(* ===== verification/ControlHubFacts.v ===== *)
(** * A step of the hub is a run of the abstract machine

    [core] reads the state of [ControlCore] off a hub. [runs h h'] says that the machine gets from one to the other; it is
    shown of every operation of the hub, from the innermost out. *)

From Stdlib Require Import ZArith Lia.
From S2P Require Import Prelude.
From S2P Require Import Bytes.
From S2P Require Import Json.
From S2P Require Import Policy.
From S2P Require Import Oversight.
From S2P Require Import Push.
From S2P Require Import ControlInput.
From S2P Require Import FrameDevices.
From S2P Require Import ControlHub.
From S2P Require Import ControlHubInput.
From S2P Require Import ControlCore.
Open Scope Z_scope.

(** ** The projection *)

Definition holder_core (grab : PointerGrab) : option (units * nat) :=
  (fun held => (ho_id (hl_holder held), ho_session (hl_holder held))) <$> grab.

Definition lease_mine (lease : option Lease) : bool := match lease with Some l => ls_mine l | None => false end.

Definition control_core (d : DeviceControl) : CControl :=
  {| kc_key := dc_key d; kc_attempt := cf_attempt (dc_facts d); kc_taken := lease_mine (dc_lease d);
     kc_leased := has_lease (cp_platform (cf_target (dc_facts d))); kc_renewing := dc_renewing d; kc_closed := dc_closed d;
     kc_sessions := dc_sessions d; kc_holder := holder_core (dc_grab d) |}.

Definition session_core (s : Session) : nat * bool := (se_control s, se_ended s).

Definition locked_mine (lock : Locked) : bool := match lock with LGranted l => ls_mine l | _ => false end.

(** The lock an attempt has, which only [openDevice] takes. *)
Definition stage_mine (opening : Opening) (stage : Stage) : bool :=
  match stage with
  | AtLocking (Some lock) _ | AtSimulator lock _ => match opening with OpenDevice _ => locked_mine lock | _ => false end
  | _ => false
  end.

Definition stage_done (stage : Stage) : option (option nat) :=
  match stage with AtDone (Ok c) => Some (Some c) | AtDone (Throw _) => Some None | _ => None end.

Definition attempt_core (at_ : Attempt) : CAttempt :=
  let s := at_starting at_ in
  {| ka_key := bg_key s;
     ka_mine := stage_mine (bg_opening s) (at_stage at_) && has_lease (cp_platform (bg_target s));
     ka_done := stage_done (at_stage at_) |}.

━━━

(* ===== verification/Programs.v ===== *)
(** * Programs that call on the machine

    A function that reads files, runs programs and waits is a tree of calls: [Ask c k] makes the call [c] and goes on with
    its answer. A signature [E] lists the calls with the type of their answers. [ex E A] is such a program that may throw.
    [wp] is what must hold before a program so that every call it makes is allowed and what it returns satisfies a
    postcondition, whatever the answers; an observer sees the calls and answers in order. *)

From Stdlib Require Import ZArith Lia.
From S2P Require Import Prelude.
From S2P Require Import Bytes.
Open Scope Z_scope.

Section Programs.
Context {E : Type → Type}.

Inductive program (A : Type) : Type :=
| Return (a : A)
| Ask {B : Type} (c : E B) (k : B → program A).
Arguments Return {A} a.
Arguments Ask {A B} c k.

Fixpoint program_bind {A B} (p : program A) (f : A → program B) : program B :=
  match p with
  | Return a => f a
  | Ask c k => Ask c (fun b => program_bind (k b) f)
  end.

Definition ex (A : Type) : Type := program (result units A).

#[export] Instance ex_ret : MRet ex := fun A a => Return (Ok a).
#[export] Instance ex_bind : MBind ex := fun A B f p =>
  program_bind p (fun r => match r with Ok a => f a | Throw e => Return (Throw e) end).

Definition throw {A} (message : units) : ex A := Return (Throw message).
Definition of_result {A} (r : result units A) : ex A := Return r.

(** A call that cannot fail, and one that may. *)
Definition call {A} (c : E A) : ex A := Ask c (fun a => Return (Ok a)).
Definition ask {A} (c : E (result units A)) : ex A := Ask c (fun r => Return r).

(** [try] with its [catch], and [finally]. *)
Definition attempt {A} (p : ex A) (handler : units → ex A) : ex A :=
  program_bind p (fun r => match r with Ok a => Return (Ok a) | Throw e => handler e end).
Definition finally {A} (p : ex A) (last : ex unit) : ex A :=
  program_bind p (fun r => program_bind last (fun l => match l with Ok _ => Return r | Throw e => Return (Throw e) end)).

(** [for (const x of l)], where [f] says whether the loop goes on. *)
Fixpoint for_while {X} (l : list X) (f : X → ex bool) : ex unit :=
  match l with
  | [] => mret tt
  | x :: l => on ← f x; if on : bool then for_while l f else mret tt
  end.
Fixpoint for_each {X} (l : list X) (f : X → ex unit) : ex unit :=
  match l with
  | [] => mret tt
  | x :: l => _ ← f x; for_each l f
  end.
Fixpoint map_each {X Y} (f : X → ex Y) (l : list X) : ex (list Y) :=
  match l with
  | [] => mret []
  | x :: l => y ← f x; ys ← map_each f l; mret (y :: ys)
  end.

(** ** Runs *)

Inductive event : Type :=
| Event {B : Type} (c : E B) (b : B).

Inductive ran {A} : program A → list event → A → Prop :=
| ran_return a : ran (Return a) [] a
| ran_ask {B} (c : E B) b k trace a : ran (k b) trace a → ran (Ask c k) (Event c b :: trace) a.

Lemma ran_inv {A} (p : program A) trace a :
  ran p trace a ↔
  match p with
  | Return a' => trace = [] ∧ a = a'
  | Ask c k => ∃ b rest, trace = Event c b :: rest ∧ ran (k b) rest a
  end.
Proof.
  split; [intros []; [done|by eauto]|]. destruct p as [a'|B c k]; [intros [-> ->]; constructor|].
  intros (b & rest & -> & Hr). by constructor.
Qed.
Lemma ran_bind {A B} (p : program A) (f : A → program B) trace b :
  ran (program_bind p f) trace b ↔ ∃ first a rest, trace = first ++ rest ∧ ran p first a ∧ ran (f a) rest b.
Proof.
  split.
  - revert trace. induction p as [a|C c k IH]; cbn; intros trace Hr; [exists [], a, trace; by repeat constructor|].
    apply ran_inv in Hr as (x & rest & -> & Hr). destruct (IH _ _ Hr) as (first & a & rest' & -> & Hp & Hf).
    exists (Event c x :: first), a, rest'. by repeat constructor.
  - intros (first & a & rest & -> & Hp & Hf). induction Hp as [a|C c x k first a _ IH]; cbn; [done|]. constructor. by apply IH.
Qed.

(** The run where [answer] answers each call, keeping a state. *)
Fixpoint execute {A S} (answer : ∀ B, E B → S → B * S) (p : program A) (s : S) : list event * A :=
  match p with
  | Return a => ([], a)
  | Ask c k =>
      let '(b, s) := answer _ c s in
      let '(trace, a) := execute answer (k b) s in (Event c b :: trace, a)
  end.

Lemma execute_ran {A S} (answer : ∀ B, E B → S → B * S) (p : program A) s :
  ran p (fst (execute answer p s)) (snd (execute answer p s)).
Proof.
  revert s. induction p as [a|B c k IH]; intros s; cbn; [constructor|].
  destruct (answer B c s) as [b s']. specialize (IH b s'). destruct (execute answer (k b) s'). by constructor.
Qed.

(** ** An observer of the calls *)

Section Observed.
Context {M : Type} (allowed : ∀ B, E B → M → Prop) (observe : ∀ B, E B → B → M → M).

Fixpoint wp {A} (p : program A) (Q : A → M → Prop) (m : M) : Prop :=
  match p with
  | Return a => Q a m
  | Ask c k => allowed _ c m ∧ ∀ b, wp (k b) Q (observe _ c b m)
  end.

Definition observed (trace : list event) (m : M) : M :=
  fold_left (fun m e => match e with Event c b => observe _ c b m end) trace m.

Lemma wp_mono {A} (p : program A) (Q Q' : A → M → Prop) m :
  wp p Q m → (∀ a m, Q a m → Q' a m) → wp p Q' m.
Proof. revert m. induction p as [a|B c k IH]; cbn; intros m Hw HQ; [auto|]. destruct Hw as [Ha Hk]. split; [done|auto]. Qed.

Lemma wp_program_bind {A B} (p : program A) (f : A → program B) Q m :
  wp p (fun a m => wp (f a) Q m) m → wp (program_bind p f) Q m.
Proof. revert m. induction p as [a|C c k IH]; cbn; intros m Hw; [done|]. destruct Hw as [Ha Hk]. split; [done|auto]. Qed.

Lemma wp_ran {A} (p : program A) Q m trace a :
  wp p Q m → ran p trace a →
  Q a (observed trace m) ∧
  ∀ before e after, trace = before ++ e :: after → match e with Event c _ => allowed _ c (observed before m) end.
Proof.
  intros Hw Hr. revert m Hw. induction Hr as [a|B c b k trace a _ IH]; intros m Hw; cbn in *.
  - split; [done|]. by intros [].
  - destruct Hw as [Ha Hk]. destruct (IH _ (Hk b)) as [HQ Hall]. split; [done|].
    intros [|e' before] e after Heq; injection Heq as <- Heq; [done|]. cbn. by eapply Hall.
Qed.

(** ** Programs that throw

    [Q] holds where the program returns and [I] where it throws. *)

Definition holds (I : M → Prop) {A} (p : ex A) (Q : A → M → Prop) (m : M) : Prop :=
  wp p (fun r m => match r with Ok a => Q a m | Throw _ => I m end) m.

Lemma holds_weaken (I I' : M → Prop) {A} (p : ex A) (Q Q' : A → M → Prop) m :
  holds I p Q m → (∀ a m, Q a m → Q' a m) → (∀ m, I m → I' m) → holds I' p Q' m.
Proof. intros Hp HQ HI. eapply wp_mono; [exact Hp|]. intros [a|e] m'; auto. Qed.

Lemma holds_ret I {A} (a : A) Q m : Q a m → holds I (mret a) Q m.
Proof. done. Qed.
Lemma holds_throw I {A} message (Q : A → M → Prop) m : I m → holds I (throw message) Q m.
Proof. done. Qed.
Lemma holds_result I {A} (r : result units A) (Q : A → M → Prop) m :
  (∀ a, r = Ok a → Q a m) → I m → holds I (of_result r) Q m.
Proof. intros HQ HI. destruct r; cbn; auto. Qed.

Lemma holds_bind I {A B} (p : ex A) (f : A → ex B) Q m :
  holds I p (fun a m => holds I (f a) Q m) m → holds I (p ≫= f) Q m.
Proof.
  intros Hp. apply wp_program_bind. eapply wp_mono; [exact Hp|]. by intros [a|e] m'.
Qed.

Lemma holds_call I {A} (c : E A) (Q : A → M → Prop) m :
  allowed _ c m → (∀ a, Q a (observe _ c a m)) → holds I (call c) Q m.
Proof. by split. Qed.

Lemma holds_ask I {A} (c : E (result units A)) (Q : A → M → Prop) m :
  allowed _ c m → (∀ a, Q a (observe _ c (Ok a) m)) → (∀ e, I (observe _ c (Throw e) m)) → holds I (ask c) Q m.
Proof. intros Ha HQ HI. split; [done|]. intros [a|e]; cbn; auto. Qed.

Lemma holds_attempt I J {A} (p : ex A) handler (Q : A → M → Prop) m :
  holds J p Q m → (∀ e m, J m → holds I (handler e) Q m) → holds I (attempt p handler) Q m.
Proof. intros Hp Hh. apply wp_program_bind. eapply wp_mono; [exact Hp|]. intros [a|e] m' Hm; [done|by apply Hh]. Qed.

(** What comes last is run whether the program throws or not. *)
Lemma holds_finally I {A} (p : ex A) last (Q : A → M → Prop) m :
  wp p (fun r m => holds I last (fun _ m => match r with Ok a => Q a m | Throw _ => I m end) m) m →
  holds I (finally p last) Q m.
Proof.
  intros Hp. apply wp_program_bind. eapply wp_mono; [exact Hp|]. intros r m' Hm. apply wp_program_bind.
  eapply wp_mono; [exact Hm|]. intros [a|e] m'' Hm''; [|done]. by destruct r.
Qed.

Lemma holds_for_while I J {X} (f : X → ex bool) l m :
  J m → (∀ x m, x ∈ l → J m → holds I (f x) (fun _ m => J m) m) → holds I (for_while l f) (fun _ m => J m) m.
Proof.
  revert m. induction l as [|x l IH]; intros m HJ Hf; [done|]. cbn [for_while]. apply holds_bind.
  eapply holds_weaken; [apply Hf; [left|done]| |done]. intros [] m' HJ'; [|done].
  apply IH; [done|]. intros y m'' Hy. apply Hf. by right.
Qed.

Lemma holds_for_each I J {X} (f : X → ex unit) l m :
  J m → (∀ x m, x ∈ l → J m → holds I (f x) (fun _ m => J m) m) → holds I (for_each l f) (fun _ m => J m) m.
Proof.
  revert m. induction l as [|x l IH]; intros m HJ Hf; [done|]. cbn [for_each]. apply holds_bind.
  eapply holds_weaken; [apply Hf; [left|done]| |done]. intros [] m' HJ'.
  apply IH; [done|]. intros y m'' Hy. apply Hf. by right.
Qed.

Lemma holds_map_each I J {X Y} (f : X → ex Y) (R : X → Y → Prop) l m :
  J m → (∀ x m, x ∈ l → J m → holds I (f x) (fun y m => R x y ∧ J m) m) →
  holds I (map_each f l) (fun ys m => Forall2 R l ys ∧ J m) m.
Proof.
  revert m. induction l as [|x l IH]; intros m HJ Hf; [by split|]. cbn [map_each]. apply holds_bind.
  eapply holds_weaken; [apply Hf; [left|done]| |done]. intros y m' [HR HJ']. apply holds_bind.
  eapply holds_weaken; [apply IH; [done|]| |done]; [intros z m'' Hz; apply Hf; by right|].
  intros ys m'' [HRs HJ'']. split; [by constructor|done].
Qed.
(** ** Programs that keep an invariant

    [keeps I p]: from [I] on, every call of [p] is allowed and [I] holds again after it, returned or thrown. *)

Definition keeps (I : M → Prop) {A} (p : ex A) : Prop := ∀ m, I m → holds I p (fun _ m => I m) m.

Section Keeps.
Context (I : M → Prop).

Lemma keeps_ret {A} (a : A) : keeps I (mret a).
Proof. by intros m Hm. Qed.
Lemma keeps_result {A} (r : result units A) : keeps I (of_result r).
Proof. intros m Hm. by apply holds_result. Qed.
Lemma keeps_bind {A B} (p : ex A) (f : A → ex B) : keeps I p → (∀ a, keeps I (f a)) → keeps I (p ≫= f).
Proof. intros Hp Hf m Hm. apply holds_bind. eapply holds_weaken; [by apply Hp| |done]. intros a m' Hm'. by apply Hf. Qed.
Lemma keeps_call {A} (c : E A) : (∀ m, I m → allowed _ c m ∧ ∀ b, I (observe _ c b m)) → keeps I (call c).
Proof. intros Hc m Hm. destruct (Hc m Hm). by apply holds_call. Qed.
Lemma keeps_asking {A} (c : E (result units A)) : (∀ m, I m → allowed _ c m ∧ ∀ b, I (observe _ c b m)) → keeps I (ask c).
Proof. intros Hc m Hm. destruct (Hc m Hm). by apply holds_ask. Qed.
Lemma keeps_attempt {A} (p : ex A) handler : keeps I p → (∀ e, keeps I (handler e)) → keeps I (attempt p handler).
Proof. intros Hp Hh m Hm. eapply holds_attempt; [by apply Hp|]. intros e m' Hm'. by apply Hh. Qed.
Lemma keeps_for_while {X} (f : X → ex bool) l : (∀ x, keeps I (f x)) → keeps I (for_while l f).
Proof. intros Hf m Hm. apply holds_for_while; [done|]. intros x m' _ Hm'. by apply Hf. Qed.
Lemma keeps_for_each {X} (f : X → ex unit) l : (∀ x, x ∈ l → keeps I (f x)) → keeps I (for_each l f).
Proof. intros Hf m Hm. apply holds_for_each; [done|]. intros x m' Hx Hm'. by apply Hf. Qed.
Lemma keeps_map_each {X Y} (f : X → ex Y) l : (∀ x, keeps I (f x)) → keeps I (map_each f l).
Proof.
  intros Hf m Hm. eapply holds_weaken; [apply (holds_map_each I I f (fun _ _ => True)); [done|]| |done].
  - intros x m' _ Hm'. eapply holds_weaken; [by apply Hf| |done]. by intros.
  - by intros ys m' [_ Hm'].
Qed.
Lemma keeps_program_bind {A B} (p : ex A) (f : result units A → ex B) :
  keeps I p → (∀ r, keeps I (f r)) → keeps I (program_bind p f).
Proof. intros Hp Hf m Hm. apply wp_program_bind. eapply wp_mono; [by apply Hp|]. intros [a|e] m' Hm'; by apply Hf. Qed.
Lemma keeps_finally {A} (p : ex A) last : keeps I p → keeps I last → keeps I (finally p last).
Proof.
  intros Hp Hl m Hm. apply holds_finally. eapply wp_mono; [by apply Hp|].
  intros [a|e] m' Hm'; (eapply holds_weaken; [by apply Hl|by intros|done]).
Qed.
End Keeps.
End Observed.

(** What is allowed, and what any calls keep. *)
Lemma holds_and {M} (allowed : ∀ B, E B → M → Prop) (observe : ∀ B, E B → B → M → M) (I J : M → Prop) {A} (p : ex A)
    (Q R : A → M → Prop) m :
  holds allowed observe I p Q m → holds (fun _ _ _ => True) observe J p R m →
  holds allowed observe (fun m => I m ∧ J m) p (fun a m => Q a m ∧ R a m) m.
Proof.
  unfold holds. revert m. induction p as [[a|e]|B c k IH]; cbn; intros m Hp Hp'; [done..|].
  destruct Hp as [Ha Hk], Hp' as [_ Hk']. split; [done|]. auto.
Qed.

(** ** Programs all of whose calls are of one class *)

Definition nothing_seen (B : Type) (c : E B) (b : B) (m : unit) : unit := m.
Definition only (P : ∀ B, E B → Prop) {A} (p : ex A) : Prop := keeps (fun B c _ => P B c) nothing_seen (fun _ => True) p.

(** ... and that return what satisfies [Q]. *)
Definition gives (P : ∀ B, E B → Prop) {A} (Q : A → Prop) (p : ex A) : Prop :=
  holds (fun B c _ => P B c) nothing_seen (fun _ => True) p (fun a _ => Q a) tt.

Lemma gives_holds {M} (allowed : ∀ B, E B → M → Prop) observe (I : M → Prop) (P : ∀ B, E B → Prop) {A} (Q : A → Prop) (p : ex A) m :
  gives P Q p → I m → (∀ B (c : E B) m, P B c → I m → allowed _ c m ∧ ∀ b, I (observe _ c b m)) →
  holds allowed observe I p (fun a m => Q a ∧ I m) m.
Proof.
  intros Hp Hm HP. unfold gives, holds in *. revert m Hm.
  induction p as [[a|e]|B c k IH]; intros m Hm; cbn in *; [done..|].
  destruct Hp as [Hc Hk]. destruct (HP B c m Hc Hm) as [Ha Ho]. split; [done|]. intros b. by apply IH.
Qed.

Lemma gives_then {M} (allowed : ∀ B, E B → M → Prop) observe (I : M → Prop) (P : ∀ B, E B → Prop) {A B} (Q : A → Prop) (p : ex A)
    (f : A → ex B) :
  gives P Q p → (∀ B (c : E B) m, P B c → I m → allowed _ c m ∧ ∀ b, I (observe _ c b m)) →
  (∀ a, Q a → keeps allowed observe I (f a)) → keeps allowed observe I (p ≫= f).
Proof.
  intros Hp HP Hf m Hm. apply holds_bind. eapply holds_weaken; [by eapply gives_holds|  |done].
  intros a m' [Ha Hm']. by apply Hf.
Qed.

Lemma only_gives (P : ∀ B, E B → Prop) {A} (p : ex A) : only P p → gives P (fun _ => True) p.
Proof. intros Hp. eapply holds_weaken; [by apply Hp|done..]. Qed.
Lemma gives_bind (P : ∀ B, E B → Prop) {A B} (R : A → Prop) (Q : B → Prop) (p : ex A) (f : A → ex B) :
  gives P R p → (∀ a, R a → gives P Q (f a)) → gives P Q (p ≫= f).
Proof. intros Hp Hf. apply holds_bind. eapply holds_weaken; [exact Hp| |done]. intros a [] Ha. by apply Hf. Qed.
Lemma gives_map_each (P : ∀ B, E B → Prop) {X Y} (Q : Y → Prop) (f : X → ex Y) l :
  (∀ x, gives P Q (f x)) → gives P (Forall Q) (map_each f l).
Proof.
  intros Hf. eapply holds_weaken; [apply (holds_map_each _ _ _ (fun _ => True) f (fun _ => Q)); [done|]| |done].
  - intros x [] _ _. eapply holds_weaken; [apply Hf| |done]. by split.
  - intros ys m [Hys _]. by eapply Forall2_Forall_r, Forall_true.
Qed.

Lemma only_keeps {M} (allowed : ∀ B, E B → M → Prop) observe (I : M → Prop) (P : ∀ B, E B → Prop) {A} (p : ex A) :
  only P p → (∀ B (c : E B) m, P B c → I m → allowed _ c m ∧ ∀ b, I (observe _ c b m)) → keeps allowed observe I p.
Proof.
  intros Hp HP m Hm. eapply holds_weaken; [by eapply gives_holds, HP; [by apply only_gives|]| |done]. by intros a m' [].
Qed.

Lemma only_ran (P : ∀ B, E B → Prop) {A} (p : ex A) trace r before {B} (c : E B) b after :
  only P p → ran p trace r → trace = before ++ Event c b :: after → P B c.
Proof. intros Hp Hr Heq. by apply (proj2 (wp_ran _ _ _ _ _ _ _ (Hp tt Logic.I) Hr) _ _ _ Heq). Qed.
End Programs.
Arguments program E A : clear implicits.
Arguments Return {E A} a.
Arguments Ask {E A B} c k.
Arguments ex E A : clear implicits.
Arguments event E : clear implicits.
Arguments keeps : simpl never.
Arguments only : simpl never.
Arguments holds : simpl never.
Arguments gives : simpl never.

━━━

▸ **Activity**
Print, from the entries above, the line with "(Throw e) end).", the line with "(** [try] with its [catch], and [finally]. *)" and all lines between them, exactly and with nothing else.

▸ **Solution for this task**
  program_bind p (fun r => match r with Ok a => f a | Throw e => Return (Throw e) end).

Definition throw {A} (message : units) : ex A := Return (Throw message).
Definition of_result {A} (r : result units A) : ex A := Return r.

(** A call that cannot fail, and one that may. *)
Definition call {A} (c : E A) : ex A := Ask c (fun a => Return (Ok a)).
Definition ask {A} (c : E (result units A)) : ex A := Ask c (fun r => Return r).

(** [try] with its [catch], and [finally]. *)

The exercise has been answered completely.